**PROBLEM REQUIREMENTS:** Look below for the line containing "match tk_delegate t with Some (k, a)"; from there through the line containing "Definition CLOSE_LEN : nat := 36.", both lines included, please set down each line exactly and nothing else.

[Stored data]
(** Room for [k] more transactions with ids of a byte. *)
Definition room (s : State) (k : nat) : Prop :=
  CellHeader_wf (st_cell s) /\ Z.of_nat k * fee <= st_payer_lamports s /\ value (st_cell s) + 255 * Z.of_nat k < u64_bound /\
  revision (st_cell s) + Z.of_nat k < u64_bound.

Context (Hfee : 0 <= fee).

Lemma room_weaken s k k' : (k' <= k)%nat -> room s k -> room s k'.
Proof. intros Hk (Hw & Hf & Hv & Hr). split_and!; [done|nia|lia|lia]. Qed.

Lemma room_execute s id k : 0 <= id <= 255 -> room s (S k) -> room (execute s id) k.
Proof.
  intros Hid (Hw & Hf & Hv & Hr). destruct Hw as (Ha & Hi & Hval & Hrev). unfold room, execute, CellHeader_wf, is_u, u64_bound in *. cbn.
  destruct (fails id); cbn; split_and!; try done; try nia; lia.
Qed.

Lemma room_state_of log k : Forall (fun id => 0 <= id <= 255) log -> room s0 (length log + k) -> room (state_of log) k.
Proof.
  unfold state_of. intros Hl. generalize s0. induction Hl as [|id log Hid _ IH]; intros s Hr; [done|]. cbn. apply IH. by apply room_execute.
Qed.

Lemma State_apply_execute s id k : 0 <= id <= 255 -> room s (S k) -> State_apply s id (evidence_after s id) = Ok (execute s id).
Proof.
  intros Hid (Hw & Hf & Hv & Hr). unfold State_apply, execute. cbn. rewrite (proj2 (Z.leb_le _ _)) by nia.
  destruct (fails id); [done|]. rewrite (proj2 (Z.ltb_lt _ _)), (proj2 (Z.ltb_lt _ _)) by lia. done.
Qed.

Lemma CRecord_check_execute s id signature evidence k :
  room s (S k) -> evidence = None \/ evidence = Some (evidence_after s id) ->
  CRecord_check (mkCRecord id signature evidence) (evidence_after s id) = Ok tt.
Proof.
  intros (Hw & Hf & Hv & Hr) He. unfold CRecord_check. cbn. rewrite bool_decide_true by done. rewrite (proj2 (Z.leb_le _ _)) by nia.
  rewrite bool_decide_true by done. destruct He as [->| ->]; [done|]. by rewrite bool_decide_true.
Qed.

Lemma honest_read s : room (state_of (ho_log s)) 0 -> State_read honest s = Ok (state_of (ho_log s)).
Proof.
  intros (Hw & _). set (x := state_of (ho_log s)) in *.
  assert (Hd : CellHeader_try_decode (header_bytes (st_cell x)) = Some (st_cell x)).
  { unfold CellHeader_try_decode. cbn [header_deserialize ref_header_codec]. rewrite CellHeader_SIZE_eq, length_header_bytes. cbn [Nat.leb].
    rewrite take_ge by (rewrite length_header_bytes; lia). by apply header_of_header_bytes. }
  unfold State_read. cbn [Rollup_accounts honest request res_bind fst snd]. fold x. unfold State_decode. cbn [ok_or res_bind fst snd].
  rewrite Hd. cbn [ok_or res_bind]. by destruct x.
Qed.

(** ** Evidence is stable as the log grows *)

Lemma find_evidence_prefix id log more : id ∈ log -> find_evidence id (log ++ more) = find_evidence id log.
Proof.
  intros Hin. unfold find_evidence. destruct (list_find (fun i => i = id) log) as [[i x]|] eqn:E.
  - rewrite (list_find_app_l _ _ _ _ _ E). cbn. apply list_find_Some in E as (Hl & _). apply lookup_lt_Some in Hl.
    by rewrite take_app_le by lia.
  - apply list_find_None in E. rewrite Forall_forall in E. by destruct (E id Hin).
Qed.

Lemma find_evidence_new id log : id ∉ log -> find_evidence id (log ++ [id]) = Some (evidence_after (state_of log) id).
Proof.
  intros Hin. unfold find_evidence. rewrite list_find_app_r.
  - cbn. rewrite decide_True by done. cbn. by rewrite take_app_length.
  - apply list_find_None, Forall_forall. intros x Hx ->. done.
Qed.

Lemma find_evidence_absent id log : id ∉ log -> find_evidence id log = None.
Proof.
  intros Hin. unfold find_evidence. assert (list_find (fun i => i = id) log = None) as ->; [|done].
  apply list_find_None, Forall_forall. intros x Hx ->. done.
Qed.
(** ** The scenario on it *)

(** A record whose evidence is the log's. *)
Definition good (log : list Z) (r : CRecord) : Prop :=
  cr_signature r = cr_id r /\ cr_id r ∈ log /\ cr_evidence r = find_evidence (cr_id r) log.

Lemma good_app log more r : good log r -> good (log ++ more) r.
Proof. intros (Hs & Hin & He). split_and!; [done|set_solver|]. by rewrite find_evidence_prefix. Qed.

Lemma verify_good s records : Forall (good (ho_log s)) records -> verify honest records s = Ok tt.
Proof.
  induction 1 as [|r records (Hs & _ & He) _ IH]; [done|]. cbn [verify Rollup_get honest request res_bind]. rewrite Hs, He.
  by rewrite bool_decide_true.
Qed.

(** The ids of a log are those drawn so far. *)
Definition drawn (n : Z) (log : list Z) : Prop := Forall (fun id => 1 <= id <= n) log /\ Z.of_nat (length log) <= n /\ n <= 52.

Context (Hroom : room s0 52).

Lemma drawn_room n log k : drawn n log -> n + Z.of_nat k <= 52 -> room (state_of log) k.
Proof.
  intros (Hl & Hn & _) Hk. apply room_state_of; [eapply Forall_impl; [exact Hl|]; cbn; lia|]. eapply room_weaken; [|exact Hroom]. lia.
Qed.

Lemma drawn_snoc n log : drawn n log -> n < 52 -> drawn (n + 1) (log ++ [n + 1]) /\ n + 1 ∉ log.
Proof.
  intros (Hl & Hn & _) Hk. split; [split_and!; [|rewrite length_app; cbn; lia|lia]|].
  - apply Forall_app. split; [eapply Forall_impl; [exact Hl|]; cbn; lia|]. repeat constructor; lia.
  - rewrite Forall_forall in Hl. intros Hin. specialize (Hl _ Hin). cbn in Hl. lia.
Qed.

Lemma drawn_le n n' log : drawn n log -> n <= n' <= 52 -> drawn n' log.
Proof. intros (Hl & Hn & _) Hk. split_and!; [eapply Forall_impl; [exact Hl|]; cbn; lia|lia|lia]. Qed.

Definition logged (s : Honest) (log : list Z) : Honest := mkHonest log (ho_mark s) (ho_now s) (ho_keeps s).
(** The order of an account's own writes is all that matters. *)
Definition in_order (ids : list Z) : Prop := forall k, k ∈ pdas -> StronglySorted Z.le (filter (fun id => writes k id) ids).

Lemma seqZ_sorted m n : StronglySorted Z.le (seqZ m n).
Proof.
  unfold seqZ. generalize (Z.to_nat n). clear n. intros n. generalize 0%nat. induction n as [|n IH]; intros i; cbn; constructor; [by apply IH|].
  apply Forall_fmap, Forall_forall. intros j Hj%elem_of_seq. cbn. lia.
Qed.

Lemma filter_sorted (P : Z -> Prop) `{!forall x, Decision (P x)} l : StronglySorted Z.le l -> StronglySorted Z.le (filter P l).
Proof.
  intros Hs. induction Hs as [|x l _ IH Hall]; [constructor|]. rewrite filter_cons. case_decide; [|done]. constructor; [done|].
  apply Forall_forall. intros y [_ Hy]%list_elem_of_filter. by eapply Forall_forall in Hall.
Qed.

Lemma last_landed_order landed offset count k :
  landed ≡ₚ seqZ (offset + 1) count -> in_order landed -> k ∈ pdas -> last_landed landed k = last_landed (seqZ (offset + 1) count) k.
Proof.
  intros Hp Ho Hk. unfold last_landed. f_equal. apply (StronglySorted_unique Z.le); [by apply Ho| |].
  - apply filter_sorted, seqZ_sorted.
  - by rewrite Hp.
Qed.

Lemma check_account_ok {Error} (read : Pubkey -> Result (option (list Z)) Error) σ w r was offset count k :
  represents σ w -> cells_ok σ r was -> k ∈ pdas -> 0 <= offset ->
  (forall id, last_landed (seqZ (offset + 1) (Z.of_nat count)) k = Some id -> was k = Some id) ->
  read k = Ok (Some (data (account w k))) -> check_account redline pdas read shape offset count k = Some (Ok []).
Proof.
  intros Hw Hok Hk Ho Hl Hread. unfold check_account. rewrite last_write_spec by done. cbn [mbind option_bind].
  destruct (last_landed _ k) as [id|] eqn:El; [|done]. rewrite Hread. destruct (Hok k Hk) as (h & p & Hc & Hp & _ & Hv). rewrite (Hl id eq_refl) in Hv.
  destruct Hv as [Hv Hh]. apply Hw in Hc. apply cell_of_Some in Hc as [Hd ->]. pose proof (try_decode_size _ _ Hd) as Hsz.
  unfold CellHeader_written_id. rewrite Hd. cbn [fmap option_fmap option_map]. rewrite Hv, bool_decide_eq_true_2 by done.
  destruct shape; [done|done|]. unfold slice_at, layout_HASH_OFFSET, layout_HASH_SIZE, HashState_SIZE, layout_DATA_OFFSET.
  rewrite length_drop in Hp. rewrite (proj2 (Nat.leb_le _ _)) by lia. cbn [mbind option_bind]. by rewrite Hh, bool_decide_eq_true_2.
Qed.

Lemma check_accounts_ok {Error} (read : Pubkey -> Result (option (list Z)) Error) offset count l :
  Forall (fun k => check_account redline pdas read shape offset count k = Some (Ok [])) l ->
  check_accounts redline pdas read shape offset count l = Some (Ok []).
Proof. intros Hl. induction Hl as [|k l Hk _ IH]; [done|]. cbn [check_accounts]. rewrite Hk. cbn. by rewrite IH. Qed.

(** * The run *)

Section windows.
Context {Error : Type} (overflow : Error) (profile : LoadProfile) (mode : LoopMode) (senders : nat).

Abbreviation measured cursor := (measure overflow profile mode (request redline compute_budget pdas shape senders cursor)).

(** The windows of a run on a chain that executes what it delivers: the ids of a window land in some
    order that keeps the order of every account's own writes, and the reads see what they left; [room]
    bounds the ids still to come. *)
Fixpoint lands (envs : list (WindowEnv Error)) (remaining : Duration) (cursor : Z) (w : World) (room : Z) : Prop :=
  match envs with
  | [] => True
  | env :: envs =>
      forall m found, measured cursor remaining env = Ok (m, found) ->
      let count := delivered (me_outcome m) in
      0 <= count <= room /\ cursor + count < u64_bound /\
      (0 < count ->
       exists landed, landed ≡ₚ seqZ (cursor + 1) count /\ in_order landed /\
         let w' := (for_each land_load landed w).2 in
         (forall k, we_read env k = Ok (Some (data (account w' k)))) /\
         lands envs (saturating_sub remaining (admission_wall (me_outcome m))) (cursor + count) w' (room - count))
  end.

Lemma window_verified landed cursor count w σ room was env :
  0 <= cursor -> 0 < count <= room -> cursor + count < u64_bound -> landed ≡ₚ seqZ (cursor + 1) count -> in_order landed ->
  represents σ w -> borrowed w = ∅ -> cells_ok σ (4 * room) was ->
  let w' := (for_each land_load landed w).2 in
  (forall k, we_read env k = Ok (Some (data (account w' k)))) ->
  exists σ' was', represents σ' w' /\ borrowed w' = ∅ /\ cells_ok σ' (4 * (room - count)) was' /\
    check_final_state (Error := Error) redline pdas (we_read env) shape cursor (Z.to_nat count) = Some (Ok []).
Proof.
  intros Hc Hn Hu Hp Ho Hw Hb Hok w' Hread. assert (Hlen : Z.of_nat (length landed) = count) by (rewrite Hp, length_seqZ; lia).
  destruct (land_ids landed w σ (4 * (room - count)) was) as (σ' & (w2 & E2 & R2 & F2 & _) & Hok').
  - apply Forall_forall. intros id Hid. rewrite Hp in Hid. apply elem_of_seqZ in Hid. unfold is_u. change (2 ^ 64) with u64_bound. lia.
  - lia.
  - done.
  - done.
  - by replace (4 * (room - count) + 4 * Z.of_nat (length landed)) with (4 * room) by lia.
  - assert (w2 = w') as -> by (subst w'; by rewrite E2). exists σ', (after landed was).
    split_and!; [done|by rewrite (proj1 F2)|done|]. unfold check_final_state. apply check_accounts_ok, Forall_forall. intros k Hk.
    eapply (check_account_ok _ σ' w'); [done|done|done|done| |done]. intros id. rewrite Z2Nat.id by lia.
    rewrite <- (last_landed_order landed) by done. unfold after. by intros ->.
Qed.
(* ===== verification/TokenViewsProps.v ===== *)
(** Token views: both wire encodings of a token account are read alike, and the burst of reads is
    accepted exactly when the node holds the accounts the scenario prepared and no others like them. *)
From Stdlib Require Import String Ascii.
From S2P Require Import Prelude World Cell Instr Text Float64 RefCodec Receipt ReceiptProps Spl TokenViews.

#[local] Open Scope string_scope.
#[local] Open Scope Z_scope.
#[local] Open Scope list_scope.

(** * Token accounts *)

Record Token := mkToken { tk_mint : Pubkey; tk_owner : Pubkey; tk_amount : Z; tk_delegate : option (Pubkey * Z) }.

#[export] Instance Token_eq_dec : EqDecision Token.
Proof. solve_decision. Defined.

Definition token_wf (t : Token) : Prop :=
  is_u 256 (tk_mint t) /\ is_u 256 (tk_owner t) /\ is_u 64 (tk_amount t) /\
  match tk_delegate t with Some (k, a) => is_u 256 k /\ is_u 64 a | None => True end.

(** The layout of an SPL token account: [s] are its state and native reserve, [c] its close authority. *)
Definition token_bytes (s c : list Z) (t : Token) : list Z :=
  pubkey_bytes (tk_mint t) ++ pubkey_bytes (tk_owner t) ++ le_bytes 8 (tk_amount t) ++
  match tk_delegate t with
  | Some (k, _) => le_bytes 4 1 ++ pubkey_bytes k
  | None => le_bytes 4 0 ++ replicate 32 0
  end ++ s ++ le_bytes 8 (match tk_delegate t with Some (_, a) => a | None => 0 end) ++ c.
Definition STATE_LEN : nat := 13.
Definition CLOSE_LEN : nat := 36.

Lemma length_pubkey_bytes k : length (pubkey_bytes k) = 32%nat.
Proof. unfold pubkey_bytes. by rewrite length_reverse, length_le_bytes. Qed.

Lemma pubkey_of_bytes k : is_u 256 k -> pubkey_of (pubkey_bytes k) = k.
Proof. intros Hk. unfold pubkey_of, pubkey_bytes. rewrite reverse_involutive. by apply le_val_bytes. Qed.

**OUTPUT FOR THIS EXERCISE:**
  match tk_delegate t with Some (k, a) => is_u 256 k /\ is_u 64 a | None => True end.

(** The layout of an SPL token account: [s] are its state and native reserve, [c] its close authority. *)
Definition token_bytes (s c : list Z) (t : Token) : list Z :=
  pubkey_bytes (tk_mint t) ++ pubkey_bytes (tk_owner t) ++ le_bytes 8 (tk_amount t) ++
  match tk_delegate t with
  | Some (k, _) => le_bytes 4 1 ++ pubkey_bytes k
  | None => le_bytes 4 0 ++ replicate 32 0
  end ++ s ++ le_bytes 8 (match tk_delegate t with Some (_, a) => a | None => 0 end) ++ c.
Definition STATE_LEN : nat := 13.
Definition CLOSE_LEN : nat := 36.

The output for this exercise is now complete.